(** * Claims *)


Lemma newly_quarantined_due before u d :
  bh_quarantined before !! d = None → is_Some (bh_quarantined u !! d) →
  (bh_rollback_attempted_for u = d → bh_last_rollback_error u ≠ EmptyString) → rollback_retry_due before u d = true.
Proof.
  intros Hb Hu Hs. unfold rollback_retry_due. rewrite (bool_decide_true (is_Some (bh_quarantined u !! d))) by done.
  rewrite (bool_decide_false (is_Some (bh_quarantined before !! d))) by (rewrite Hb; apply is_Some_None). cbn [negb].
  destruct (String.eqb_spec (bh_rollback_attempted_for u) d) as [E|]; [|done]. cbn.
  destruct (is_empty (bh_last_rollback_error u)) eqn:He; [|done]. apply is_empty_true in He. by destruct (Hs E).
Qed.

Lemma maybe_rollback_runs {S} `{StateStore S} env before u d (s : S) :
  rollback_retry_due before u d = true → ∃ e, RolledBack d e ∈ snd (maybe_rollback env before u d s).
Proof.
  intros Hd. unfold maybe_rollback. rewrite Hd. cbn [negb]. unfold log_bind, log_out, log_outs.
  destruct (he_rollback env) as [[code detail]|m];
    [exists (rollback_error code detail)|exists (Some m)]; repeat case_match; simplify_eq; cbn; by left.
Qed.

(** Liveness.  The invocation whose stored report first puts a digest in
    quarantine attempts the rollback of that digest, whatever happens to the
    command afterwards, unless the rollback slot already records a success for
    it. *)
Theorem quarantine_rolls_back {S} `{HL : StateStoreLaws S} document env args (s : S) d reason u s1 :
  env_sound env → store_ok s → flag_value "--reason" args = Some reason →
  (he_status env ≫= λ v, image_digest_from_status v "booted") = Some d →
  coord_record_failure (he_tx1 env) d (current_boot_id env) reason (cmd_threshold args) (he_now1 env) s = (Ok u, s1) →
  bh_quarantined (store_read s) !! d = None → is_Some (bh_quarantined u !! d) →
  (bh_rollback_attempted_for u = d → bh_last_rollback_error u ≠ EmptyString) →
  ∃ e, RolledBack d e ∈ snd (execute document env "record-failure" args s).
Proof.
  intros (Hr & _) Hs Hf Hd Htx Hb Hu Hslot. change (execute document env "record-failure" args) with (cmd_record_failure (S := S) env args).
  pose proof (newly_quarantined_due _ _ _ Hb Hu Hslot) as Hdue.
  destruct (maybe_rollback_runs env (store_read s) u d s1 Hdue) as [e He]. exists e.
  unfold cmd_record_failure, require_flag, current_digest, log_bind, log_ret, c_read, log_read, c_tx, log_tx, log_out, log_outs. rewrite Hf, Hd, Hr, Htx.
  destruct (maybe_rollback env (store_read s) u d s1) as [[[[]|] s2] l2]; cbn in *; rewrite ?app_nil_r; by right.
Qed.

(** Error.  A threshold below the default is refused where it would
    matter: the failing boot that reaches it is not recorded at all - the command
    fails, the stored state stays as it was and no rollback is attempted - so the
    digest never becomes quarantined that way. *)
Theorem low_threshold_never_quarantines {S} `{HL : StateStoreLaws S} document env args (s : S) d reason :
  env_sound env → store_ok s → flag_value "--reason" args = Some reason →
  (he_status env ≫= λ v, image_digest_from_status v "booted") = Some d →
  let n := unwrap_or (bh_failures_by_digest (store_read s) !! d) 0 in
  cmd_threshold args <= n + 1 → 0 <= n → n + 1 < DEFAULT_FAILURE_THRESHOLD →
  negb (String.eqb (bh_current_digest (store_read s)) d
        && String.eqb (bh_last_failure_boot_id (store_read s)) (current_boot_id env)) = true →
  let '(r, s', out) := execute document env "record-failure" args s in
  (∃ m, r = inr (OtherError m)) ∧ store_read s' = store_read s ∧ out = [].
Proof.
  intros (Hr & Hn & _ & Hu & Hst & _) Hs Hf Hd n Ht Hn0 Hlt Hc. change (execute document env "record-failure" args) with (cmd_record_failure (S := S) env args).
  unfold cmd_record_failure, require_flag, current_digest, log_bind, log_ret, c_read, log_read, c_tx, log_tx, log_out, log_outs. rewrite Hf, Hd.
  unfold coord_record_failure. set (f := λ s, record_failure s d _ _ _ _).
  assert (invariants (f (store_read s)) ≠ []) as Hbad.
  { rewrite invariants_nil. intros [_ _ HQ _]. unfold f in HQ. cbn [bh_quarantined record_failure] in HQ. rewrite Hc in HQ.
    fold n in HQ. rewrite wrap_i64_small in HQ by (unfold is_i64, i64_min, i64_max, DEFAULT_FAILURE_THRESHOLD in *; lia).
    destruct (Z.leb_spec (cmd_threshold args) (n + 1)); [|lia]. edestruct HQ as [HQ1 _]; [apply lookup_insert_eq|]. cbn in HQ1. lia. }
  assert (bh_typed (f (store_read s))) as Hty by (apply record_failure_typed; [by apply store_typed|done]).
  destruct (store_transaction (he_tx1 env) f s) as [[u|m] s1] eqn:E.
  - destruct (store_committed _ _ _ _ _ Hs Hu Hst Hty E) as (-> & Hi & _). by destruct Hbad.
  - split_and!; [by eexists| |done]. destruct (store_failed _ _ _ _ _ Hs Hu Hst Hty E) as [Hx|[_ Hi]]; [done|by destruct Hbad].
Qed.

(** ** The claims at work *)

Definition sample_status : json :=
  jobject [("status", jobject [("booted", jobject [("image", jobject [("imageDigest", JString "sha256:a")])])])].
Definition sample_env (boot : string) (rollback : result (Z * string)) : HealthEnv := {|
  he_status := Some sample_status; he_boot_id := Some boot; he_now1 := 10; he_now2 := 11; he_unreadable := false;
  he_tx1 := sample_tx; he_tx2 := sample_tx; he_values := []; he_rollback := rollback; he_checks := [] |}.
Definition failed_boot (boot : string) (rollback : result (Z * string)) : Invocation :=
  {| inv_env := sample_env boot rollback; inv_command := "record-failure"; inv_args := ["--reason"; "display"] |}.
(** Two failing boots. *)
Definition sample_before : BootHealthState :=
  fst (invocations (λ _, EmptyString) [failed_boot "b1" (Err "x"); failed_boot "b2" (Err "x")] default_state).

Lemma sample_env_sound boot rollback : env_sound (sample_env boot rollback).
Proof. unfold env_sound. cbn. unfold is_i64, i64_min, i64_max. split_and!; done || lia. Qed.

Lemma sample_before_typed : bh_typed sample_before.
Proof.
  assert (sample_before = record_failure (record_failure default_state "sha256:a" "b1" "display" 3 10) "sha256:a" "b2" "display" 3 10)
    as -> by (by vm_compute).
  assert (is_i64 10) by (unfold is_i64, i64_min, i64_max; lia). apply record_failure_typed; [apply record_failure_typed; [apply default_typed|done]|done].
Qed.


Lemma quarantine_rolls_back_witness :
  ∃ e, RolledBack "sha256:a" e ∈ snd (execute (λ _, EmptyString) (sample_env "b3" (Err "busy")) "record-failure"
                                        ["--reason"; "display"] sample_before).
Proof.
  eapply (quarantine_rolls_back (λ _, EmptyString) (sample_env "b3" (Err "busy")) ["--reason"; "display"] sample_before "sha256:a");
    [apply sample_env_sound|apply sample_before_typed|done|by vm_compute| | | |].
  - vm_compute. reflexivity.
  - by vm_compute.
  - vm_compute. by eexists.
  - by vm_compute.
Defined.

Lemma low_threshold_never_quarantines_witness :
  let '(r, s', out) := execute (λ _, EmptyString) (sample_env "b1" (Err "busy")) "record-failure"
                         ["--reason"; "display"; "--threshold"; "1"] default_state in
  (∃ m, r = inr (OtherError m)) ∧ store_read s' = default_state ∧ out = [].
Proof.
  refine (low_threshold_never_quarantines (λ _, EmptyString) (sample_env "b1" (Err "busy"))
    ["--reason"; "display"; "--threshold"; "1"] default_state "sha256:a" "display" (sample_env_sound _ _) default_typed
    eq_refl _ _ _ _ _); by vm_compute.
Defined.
==
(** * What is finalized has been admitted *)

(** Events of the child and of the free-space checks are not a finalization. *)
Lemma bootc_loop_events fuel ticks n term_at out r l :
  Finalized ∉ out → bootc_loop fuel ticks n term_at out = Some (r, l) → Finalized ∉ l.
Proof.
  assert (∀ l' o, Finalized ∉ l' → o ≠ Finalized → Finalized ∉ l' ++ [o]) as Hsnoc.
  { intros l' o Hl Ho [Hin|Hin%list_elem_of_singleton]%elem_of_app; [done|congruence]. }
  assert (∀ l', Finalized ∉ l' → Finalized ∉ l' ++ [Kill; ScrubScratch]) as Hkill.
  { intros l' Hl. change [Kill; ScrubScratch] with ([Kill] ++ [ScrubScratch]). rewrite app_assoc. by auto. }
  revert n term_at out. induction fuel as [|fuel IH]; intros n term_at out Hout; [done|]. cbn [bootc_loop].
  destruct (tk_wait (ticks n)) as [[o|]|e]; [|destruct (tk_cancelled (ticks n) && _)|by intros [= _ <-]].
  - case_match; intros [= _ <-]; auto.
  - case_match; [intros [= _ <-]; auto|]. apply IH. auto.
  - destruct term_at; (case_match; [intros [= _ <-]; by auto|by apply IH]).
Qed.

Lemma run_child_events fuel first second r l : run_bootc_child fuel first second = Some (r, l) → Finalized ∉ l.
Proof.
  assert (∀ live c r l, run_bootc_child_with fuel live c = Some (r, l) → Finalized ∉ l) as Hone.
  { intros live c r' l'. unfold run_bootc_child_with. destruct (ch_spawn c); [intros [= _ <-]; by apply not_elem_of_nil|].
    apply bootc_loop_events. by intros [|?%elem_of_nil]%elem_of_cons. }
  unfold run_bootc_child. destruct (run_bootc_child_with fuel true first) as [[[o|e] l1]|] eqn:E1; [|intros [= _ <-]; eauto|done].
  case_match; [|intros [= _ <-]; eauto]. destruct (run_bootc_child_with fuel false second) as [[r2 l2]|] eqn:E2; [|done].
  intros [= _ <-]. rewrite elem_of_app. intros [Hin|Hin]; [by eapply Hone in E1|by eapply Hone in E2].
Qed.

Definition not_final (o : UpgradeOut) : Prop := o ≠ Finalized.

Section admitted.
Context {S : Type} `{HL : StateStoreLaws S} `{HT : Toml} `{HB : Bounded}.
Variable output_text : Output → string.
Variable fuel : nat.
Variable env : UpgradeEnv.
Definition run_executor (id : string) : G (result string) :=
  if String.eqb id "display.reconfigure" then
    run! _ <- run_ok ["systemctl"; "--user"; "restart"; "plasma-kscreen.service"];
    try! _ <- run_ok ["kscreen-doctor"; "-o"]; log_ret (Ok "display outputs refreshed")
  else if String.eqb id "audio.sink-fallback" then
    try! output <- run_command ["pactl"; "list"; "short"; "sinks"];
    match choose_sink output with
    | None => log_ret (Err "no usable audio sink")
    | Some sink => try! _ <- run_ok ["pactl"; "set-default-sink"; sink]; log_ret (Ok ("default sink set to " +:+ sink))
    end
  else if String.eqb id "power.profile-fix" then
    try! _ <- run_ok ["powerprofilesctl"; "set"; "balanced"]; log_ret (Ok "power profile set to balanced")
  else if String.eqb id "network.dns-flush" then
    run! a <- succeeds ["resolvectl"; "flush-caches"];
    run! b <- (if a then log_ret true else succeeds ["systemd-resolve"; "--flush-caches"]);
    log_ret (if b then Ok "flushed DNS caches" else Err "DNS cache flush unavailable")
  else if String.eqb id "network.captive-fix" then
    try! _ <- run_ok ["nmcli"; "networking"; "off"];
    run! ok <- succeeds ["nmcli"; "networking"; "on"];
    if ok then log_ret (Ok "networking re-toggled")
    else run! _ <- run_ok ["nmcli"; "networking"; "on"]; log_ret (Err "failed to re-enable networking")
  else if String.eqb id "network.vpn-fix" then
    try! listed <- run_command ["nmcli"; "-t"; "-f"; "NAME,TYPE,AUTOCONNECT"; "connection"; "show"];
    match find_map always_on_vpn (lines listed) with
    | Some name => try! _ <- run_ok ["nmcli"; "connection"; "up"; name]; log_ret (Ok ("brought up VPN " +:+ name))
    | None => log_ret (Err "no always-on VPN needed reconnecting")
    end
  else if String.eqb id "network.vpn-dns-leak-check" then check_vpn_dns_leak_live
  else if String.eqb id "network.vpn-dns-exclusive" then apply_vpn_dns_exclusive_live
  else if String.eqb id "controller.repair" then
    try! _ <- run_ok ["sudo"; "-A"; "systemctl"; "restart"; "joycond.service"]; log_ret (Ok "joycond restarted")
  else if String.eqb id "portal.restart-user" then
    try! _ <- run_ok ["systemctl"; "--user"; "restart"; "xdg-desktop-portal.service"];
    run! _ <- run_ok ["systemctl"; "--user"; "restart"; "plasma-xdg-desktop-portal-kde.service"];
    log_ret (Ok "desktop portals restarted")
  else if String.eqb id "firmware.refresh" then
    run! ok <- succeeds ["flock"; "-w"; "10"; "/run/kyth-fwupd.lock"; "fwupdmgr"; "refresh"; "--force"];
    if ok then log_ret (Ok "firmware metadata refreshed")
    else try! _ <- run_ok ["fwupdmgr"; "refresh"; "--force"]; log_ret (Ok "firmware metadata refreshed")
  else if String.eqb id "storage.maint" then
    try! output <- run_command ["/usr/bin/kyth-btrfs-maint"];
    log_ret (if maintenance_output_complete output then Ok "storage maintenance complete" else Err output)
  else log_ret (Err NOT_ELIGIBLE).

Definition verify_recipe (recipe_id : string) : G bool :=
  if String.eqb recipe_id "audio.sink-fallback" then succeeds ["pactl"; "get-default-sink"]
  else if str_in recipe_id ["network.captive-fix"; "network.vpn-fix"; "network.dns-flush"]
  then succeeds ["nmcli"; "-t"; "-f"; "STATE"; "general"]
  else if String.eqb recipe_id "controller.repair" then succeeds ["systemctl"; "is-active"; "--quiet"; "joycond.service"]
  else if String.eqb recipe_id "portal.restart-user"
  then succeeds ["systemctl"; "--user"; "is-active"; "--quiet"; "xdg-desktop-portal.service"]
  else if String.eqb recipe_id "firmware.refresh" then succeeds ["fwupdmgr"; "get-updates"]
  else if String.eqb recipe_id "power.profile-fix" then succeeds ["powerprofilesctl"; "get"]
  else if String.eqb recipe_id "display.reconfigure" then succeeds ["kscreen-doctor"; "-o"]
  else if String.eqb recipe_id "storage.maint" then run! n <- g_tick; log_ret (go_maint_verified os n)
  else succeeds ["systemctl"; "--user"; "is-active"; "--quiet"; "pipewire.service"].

### AIM OF THE TASK
In the listing above, find the line with "assert (bh_typed (f" and the line with "(** Two failing boots. *)", then print exactly those lines and every line between them.

### OUTPUT
  assert (bh_typed (f (store_read s))) as Hty by (apply record_failure_typed; [by apply store_typed|done]).
  destruct (store_transaction (he_tx1 env) f s) as [[u|m] s1] eqn:E.
  - destruct (store_committed _ _ _ _ _ Hs Hu Hst Hty E) as (-> & Hi & _). by destruct Hbad.
  - split_and!; [by eexists| |done]. destruct (store_failed _ _ _ _ _ Hs Hu Hst Hty E) as [Hx|[_ Hi]]; [done|by destruct Hbad].
Qed.

(** ** The claims at work *)

Definition sample_status : json :=
  jobject [("status", jobject [("booted", jobject [("image", jobject [("imageDigest", JString "sha256:a")])])])].
Definition sample_env (boot : string) (rollback : result (Z * string)) : HealthEnv := {|
  he_status := Some sample_status; he_boot_id := Some boot; he_now1 := 10; he_now2 := 11; he_unreadable := false;
  he_tx1 := sample_tx; he_tx2 := sample_tx; he_values := []; he_rollback := rollback; he_checks := [] |}.
Definition failed_boot (boot : string) (rollback : result (Z * string)) : Invocation :=
  {| inv_env := sample_env boot rollback; inv_command := "record-failure"; inv_args := ["--reason"; "display"] |}.
(** Two failing boots. *)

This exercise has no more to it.